Work to complete – Write out exactly the lines running from the line that includes "renewal's check and" to the end of the data, both ends included, and nothing besides.

Stored data:
(* ===== verification/Leases.v ===== *)
(** * Leases

    Models packages/plugin/src/features/magic-context/compartment-lease.ts (one
    row per session, every operation one SQL statement) and
    packages/plugin/src/features/magic-context/dreamer/lease.ts with
    dreamer/storage-dream-state.ts (four rows of text per lease key, every
    mutation one immediate transaction, and the heartbeat that keeps a lease).

    Statements and immediate transactions are serialised by the database, so an
    execution is a sequence of operations.  An operation reads the clock when it
    checks and again when it writes; both readings are arguments. *)

From S2P Require Import Prelude JsNumber JsMap JsValue.
From Stdlib Require Import DecimalString DecimalZ.

(** ** The compartment lease *)

Module CompartmentLease.

Definition TTL_MS : Z := 5 * 60 * 1000.

Record row := { holder_id : string; acquired_at : Z; expires_at : Z }.

(** [compartment_state_lease], by its primary key [session_id]. *)
Abbreviation table := (gmap string row).

(** INSERT .. ON CONFLICT DO UPDATE .. WHERE: the row after, or [None] when
    no row changed. *)
Definition acquire (sessionId holderId : string) (now : Z) (db : table) : table * option row :=
  let excluded :=
    {| holder_id := holderId; acquired_at := now; expires_at := now + TTL_MS |} in
  match db !! sessionId with
  | None => (<[sessionId := excluded]> db, Some excluded)
  | Some r =>
      if String.eqb (holder_id r) holderId || (expires_at r <=? now)
      then (<[sessionId := excluded]> db, Some excluded)
      else (db, None)
  end.

Definition renew (sessionId holderId : string) (now : Z) (db : table) : table * bool :=
  match db !! sessionId with
  | Some r =>
      if String.eqb (holder_id r) holderId && (now <? expires_at r)
      then (<[sessionId := {| holder_id := holderId; acquired_at := now;
                              expires_at := now + TTL_MS |}]> db, true)
      else (db, false)
  | None => (db, false)
  end.

Definition release (sessionId holderId : string) (db : table) : table :=
  match db !! sessionId with
  | Some r => if String.eqb (holder_id r) holderId then delete sessionId db else db
  | None => db
  end.

Definition is_held (sessionId holderId : string) (now : Z) (db : table) : bool :=
  match db !! sessionId with
  | Some r => String.eqb (holder_id r) holderId && (now <? expires_at r)
  | None => false
  end.

(** What a process does at an instant. *)
Inductive op :=
| op_acquire (sessionId holderId : string)
| op_renew (sessionId holderId : string)
| op_release (sessionId holderId : string).

Definition op_holder (o : op) : string :=
  match o with op_acquire _ h | op_renew _ h | op_release _ h => h end.

Definition apply (db : table) (e : Z * op) : table :=
  match e.2 with
  | op_acquire s h => (acquire s h e.1 db).1
  | op_renew s h => (renew s h e.1 db).1
  | op_release s h => release s h db
  end.

End CompartmentLease.

(** ** The dream lease *)

Module DreamLease.

Definition LEASE_DURATION_MS : Z := 2 * 60 * 1000.
Definition DREAMING_LEASE_KEY : string := "dreaming".

(** [String(z)] and [Number(s)] for integers; other text is not a number. *)
Definition String_of (z : Z) : string := NilZero.string_of_int (Z.to_int z).
Definition Number_of (s : string) : option Z := Z.of_int <$> NilZero.int_of_string s.

(** The table [dream_state]. *)
Abbreviation dream_state := (gmap string string).

Record LeaseRowKeys := { holder : string; heartbeat : string; expiry : string; generation : string }.

Definition rowKeys (leaseKey : string) : LeaseRowKeys :=
  if String.eqb leaseKey DREAMING_LEASE_KEY then
    {| holder := "dreaming_lease_holder"; heartbeat := "dreaming_lease_heartbeat";
       expiry := "dreaming_lease_expiry"; generation := "dreaming_lease_generation" |}
  else
    {| holder := "lease:" ++ leaseKey ++ ":holder";
       heartbeat := "lease:" ++ leaseKey ++ ":heartbeat";
       expiry := "lease:" ++ leaseKey ++ ":expiry";
       generation := "lease:" ++ leaseKey ++ ":generation" |}%string.

Definition getDreamState (db : dream_state) (key : string) : option string := db !! key.
Definition setDreamState (db : dream_state) (key v : string) : dream_state := <[key := v]> db.
Definition deleteDreamState (db : dream_state) (key : string) : dream_state := delete key db.

(** A row's text as a number: an empty or absent text is [null]. *)
Definition number_row (db : dream_state) (key : string) : option Z :=
  v ← getDreamState db key; if String.eqb v "" then None else Number_of v.

Definition getLeaseExpiry (db : dream_state) (keys : LeaseRowKeys) : option Z :=
  number_row db (expiry keys).

Definition isLeaseActive (db : dream_state) (leaseKey : string) (now : Z) : bool :=
  match getLeaseExpiry db (rowKeys leaseKey) with Some e => now <? e | None => false end.

Definition getLeaseHolder (db : dream_state) (leaseKey : string) : option string :=
  getDreamState db (holder (rowKeys leaseKey)).

Definition getLeaseGeneration (db : dream_state) (leaseKey : string) : option Z :=
  g ← number_row db (generation (rowKeys leaseKey));
  if (Z.abs g <=? MAX_SAFE_INTEGER) && (0 <? g) then Some g else None.

Definition holder_is (db : dream_state) (leaseKey holderId : string) : bool :=
  match getLeaseHolder db leaseKey with Some h => String.eqb h holderId | None => false end.

Definition peekLeaseHolderAndExpiry (db : dream_state) (expectedHolder leaseKey : string)
    (now : Z) : bool :=
  holder_is db leaseKey expectedHolder &&
  match number_row db (expiry (rowKeys leaseKey)) with Some e => now <=? e | None => false end.

Definition generation_is (db : dream_state) (leaseKey : string) (g : Z) : bool :=
  match getLeaseGeneration db leaseKey with Some g' => g' =? g | None => false end.

Definition leaseOwnershipMatches (db : dream_state) (expectedHolder : string)
    (expectedGeneration : Z) (leaseKey : string) (now : Z) : bool :=
  generation_is db leaseKey expectedGeneration &&
  peekLeaseHolderAndExpiry db expectedHolder leaseKey now.

Record LeaseAcquisition := { acquiredAt : Z; la_generation : Z }.

Definition write_lease (db : dream_state) (leaseKey holderId : string) (now g : Z) : dream_state :=
  let keys := rowKeys leaseKey in
  let db := setDreamState db (holder keys) holderId in
  let db := setDreamState db (heartbeat keys) (String_of now) in
  let db := setDreamState db (expiry keys) (String_of (now + LEASE_DURATION_MS)) in
  setDreamState db (generation keys) (String_of g).

Definition acquireLeaseWithAcquisition (db : dream_state) (holderId leaseKey : string)
    (checkedAt now : Z) : dream_state * option LeaseAcquisition :=
  let existingHolder := getLeaseHolder db leaseKey in
  let foreign :=
    match existingHolder with
    | Some h => negb (String.eqb h "") && negb (String.eqb h holderId)
    | None => false
    end in
  if isLeaseActive db leaseKey checkedAt && foreign then (db, None)
  else
    let priorGeneration := default 0 (getLeaseGeneration db leaseKey) in
    let g := if holder_is db leaseKey holderId then Z.max 1 priorGeneration
             else priorGeneration + 1 in
    (write_lease db leaseKey holderId now g,
     Some {| acquiredAt := now; la_generation := g |}).

Definition expected_ok (db : dream_state) (leaseKey : string) (expectedGeneration : option Z) : bool :=
  match expectedGeneration with Some g => generation_is db leaseKey g | None => true end.

Definition renewLease (db : dream_state) (holderId leaseKey : string)
    (expectedGeneration : option Z) (checkedAt now : Z) : dream_state * bool :=
  if negb (holder_is db leaseKey holderId) || negb (isLeaseActive db leaseKey checkedAt) ||
     negb (expected_ok db leaseKey expectedGeneration)
  then (db, false)
  else
    let keys := rowKeys leaseKey in
    let db := setDreamState db (heartbeat keys) (String_of now) in
    (setDreamState db (expiry keys) (String_of (now + LEASE_DURATION_MS)), true).

(** [runLeaseGuardedWrite]: whether the write is let through. *)
Definition guardedWriteAllowed (db : dream_state) (holderId leaseKey : string)
    (expectedGeneration : option Z) (now : Z) : bool :=
  peekLeaseHolderAndExpiry db holderId leaseKey now && expected_ok db leaseKey expectedGeneration.

Definition releaseLease (db : dream_state) (holderId leaseKey : string) : dream_state :=
  if holder_is db leaseKey holderId then
    let keys := rowKeys leaseKey in
    deleteDreamState (deleteDreamState (deleteDreamState db (holder keys)) (heartbeat keys))
      (expiry keys)
  else db.

(** *** Executions *)

(** An operation of some process on some lease key, with its clock readings. *)
Inductive op :=
| op_acquire (holderId leaseKey : string) (checkedAt now : Z)
| op_renew (holderId leaseKey : string) (expectedGeneration : option Z) (checkedAt now : Z)
| op_release (holderId leaseKey : string).

Definition op_holder (o : op) : string :=
  match o with op_acquire h _ _ _ | op_renew h _ _ _ _ | op_release h _ => h end.
Definition op_key (o : op) : string :=
  match o with op_acquire _ k _ _ | op_renew _ k _ _ _ | op_release _ k => k end.
(** A release reads no clock. *)
Definition op_checkedAt (o : op) : option Z :=
  match o with
  | op_acquire _ _ t _ | op_renew _ _ _ t _ => Some t
  | op_release _ _ => None
  end.

Definition apply (db : dream_state) (o : op) : dream_state :=
  match o with
  | op_acquire h k t t' => (acquireLeaseWithAcquisition db h k t t').1
  | op_renew h k g t t' => (renewLease db h k g t t').1
  | op_release h k => releaseLease db h k
  end.

(** *** The heartbeat *)

Record LeaseHeartbeat := {
  hb_expectedGeneration : option Z;
  hb_lastConfirmedAt : Z;
  hb_lost : bool;
  hb_onLost : list string
}.

(** The reasons below are the code's up to the dash, which has no counterpart
    among the 8-bit code units of the model. *)
Definition declareLost (reason : string) (hb : LeaseHeartbeat) : LeaseHeartbeat :=
  if hb_lost hb then hb
  else {| hb_expectedGeneration := hb_expectedGeneration hb;
          hb_lastConfirmedAt := hb_lastConfirmedAt hb; hb_lost := true;
          hb_onLost := hb_onLost hb ++ [reason] |}.

Definition confirm (g : option Z) (at_ : Z) (hb : LeaseHeartbeat) : LeaseHeartbeat :=
  {| hb_expectedGeneration := g; hb_lastConfirmedAt := at_; hb_lost := hb_lost hb;
     hb_onLost := hb_onLost hb |}.

(** The database call of a beat that throws, if any. *)
Inductive fault := no_fault | fault_renew | fault_generation | fault_reacquire.

(** The [catch] of a beat. *)
Definition beat_failed (now : Z) (hb : LeaseHeartbeat) : LeaseHeartbeat :=
  if LEASE_DURATION_MS <? now - hb_lastConfirmedAt hb
  then declareLost "lease renewal unconfirmed past TTL" hb else hb.

(** A beat.  Its clock readings are in the order the code takes them: in the
    renewal's check and write and after it, for the lapse test, and in the
    reacquisition's check and write and after it. *)
Record beat_clock := { bc_check : Z; bc_write : Z; bc_after : Z; bc_lapse : Z;
                       bc_recheck : Z; bc_rewrite : Z; bc_last : Z }.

Output –
    renewal's check and write and after it, for the lapse test, and in the
    reacquisition's check and write and after it. *)
Record beat_clock := { bc_check : Z; bc_write : Z; bc_after : Z; bc_lapse : Z;
                       bc_recheck : Z; bc_rewrite : Z; bc_last : Z }.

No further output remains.